Figure 1 shows that the observed CH₄ concentrations were obviously higher than the satellite measurements of XCH₄ concentrations. This is because ground-level CH₄ concentrations are more influenced by emissions than those in the atmosphere as CH₄ can be transported in the direction of atmospheric movement after being emitted into the atmosphere. Its concentrations show decreased gradient in the vertical directions, with the highest CH₄ concentrations often occurring at the surface [38]. Table 1 shows that CH₄ from ground measurements showed more consistency with XCH₄ from GOSAT and S5P than from SCIAMACHY. The lowest correlation coefficient between GOSAT and ground measurements was 0.69, the highest correlation coefficient between SCIAMACHY and ground measurements was 0.41, and the correlation between S5P and ground measurements were between the two satellites.

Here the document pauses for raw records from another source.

Notation "'let!' x ':=' m 'in' k" := (bind m (fun x => k))
  (at level 10, x pattern, m at level 100, k at level 200) : syncfs_scope.
Notation "m ;;; k" := (bind m (fun _ => k))
  (at level 199, right associativity) : syncfs_scope.

(** *** Reasoning about them

    [wp m Q w]: running [m] from [w] ends in an outcome and a state with [Q]. *)

Definition wp {W A} (m : io W A) (Q : outcome A -> W -> Prop) (w : W) : Prop :=
  Q (fst (m w)) (snd (m w)).

(** A postcondition on normal results only. *)
Definition on_ok {W A} (Q : A -> W -> Prop) (r : outcome A) (w : W) : Prop :=
  match r with Ok a => Q a w | _ => True end.

Section wp.
Context {W : Type}.

Lemma bind_ok {A B} (m : io W A) (k : A -> io W B) w a w' : m w = (Ok a, w') -> bind m k w = k a w'.
Proof. intros Hm. unfold bind. by rewrite Hm. Qed.

Lemma bind_ext {A B} (m : io W A) (k k' : A -> io W B) w :
  (forall a w, k a w = k' a w) -> bind m k w = bind m k' w.
Proof. intros Hk. unfold bind. by destruct (m w) as [[]]. Qed.

Lemma wp_bind {A B} (m : io W A) (k : A -> io W B) Q w :
  wp m (fun r w' => match r with
                    | Ok a => wp (k a) Q w'
                    | Exn e => Q (Exn e) w'
                    | Stuck => Q Stuck w'
                    end) w ->
  wp (bind m k) Q w.
Proof. unfold wp, bind. by destruct (m w) as [[a|e|] w']. Qed.

Lemma wp_mono {A} (m : io W A) (P Q : outcome A -> W -> Prop) w :
  wp m P w -> (forall r w', P r w' -> Q r w') -> wp m Q w.
Proof. unfold wp. eauto. Qed.

Lemma wp_ok_bind {A B} (m : io W A) (k : A -> io W B) (P : A -> W -> Prop) (Q : B -> W -> Prop) w :
  wp m (on_ok P) w -> (forall a w', P a w' -> wp (k a) (on_ok Q) w') ->
  wp (bind m k) (on_ok Q) w.
Proof.
  intros Hm Hk. apply wp_bind. eapply wp_mono; [done|]. intros [a|e|] w' H; simpl in *; eauto.
Qed.
(* ===== verification/PySim.v ===== *)
(** * A small host to evaluate the tools on

    A clock in milliseconds, a disk whose files appear and vanish at given times,
    the commands that were run and the lines that were printed.  Threads run to
    completion when they start, which is one of the interleavings a real one
    allows.  The witnesses of the tools' theorems run here. *)

From stdpp Require Import sets.
From S2P Require Import Prelude PyHost.

(** What a file holds from a time on: blocks allocated and bytes, or nothing. *)
Record disk_event := Event { at_ms : Z; on_path : string; held : option (Z * string) }.

Record sim := Sim {
  clock_ms : Z;
  disk : list disk_event;
  commands : list (list string);
  answer : list string -> completed;
  lines : list string;
  cells : list (list exn);
}.

Definition quiet (args : list string) : completed := Completed 0 "" "".

Definition start : sim := Sim 0 [] [] quiet [] [].

(** The latest event on the path that has happened. *)
Definition on_disk (s : sim) (p : string) : option (Z * string) :=
  fold_left (fun acc e =>
    if bool_decide (on_path e = p) && (at_ms e <=? clock_ms s) then held e else acc) (disk s) None.

Definition blocks_of (data : string) : Z := (Z.of_nat (String.length data) + 511) / 512.

Definition put (p : string) (v : option (Z * string)) (s : sim) : sim :=
  Sim (clock_ms s) (disk s ++ [Event (clock_ms s) p v]) (commands s) (answer s) (lines s) (cells s).

Definition advance (d : Z) (s : sim) : sim :=
  Sim (clock_ms s + Z.max 1 d) (disk s) (commands s) (answer s) (lines s) (cells s).

Definition ran (args : list string) (s : sim) : sim :=
  Sim (clock_ms s) (disk s) (commands s ++ [args]) (answer s) (lines s) (cells s).

Definition printed (l : string) (s : sim) : sim :=
  Sim (clock_ms s) (disk s) (commands s) (answer s) (lines s ++ [l]) (cells s).

Definition with_cells (c : list (list exn)) (s : sim) : sim :=
  Sim (clock_ms s) (disk s) (commands s) (answer s) (lines s) c.

(** Seconds as a float; past any date the clock is off the scale. *)
Definition sim_reading (t : Z) : float :=
  if t <? 2 ^ 60 then float_of_Z_ratio t 1000 else S754_infinity false.

Definition ms_of (d : float) : Z :=
  match d with S754_finite false m e => scaled m e 3 | _ => 0 end.

Definition sim_file {A} (p : string) (f : Z * string -> A) : io sim A := fun s =>
  match on_disk s p with
  | Some v => (Ok (f v), s)
  | None => (Exn (OSError FileNotFound), s)
  end.

(** The entries directly below a directory: of every file there is, the first
    component after the directory's path. *)
Definition below (dir p : string) : option (string * bool) :=
  let d := dir +:+ "/" in
  if String.prefix d p then
    let rest := str_drop (String.length d) p in
    Some (match cut SLASH rest with Some (n, _) => (n, true) | None => (rest, false) end)
  else None.

Definition entries_below (s : sim) (dir : string) : list (string * bool) :=
  dedup (omap (fun e => match on_disk s (on_path e) with Some _ => below dir (on_path e) | None => None end) (disk s)).

#[export] Instance sim_host : Host sim := {|
  time_time s := (Ok (sim_reading (clock_ms s)), s);
  time_monotonic s := (Ok (sim_reading (clock_ms s)), s);
  time_sleep d s :=
    if fle fzero d then (Ok tt, if truthy d then advance (ms_of d) s else s)
    else (Exn (ValueError "sleep length must be non-negative"), s);
  getloadavg s := (Ok fzero, s);
  getuid s := (Ok 1000, s);
  urandom n s := (Ok (spaces (Z.to_nat n)), s);
  path_stat p := sim_file p (fun v => Stat 33188 (Z.of_nat (String.length v.2)) v.1);
  path_lstat p := sim_file p (fun v => Stat 33188 (Z.of_nat (String.length v.2)) v.1);
  path_exists p s :=
    (Ok (bool_decide (is_Some (on_disk s p)) || negb (bool_decide (entries_below s p = []))), s);
  path_is_file p s := (Ok (bool_decide (is_Some (on_disk s p))), s);
  path_islink _ s := (Ok false, s);
  listdir p s := (Ok (map fst (entries_below s p)), s);
  scandir p s := (Ok (entries_below s p), s);
  read_text p := sim_file p snd;
  write_text p t s := (Ok tt, put p (Some (blocks_of t, t)) s);
  mkdir _ _ s := (Ok tt, s);
  unlink p s :=
    match on_disk s p with
    | Some _ => (Ok tt, put p None s)
    | None => (Exn (OSError FileNotFound), s)
    end;
  rmtree _ s := (Ok tt, s);
  copyfile a b s :=
    match on_disk s a with
    | Some v => (Ok tt, put b (Some v) s)
    | None => (Exn (OSError FileNotFound), s)
    end;
  fd := string;
  file_open p m s :=
    match m with
    | WriteBinary | WriteText => (Ok p, put p (Some (0, "")) s)
    | AppendText => (Ok p, match on_disk s p with Some _ => s | None => put p (Some (0, "")) s end)
    | ReadBinary =>
        match on_disk s p with Some _ => (Ok p, s) | None => (Exn (OSError FileNotFound), s) end
    end;
  file_read p := sim_file p snd;
  file_write p t s :=
    let old := match on_disk s p with Some (_, o) => o | None => "" end in
    (Ok tt, put p (Some (blocks_of (old +:+ t), old +:+ t)) s);
  file_fsync _ s := (Ok tt, s);
  file_close _ s := (Ok tt, s);
  subprocess_run args s := (Ok (answer s args), ran args s);
  cell := nat;
  cell_new s := (Ok (length (cells s)), with_cells (cells s ++ [[]]) s);
  cell_append c e s := (Ok tt, with_cells (alter (fun l => l ++ [e]) c (cells s)) s);
  cell_get c s := (Ok (match cells s !! c with Some l => l | None => [] end), s);
  thread := unit;
  thread_start m s :=
    match m s with (Stuck, s') => (Stuck, s') | (_, s') => (Ok tt, s') end;
  thread_join _ s := (Ok tt, s);
  conn := string * Z;
  http_connection h p s := (Ok (h, p), s);
  http_request c verb url _ _ s := (Ok 200, ran ["http"; verb; url] s);
  http_close _ s := (Ok tt, s);
  print l s := (Ok tt, printed l s);
  sha256_hex data := "sha256:" +:+ data;
|}.

#[export] Instance sim_clock : Clock sim.
Proof.
  refine {| ticks := clock_ms; reading := sim_reading; set_back := 0 |}.
  - intros w. simpl. split; [lia|]. exists (clock_ms w). split; [done|lia].
  - intros d w. simpl. destruct (fle fzero d), (truthy d); simpl; split; (done || lia).
  - intros d w. simpl. destruct (fle fzero d); [|done]. intros _ ->. simpl. lia.
  - intros p w. simpl. unfold sim_file. destruct (on_disk w p); simpl; split; (done || lia).
  - intros p m w. simpl. destruct m; try done. by destruct (on_disk w p).
  - intros f t w. simpl. unfold sim_file. by destruct (on_disk w f).
  - intros e _ _. exists (2 ^ 60). intros t Ht. unfold sim_reading.
    replace (t <? 2 ^ 60) with false by (symmetry; apply Z.ltb_ge; lia).
    by destruct e as [| [] | |].
Defined.
(* ===== verification/Poller.v ===== *)
(** * poller.py: watching a file appear on every node

    [complete] and [tree_size] say whether one node has the payload, [watch] polls
    every node against one clock until all have it or the deadline passes and
    writes one record per node, [watch_absent] is the converse for a delete.  The
    theorems: what a record says, that the loops end, and what is counted. *)

From stdpp Require Import sets.
From S2P Require Import Prelude OrdMap PyHost PySim.

Section poller.
Context {W : Type} `{Host W}.

(** Iterations the loops may take; the theorems say what is enough. *)
Context (fuel : nat).

(** What a path that is not there yet may answer. *)
Definition not_there (e : exn) : bool :=
  match e with
  | OSError FileNotFound | OSError NotADirectory | OSError PermissionDenied => true
  | _ => false
  end.

(** [except (FileNotFoundError, NotADirectoryError, PermissionError): return v]. *)
Definition or_absent {A} (v : A) (m : io W A) : io W A :=
  try_except m (fun e => if not_there e then Some (ret v) else None).

Definition file_size (path : string) : io W Z :=
  or_absent (-1) (let! stat := path_stat path in ret (st_size stat)).

Definition complete (path : string) (size : Z) : io W bool :=
  let! stat := or_absent None (let! s := path_stat path in ret (Some s)) in
  match stat with
  | None => ret false
  | Some stat => ret ((st_size stat =? size) && (size <=? st_blocks stat * 512))
  end.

It is important to note that data consistency between satellites has been proven in previous studies, so the specific value of the observation difference was not the main research objective of this study. However, considering that the systematic error between different satellites in China has not been studied and that this is important for the accuracy of spatiotemporal distribution through satellites with different time coverage, the uncertainty caused still needs to be discussed. The uncertainty of satellite observation is mainly due to the observation modes, CH₄-retrieved algorithms, the instruments themselves, and height sensitivities [39,40,41]. The specific parameters of the three satellites are shown in

Table 2. Main parameters of three satellites.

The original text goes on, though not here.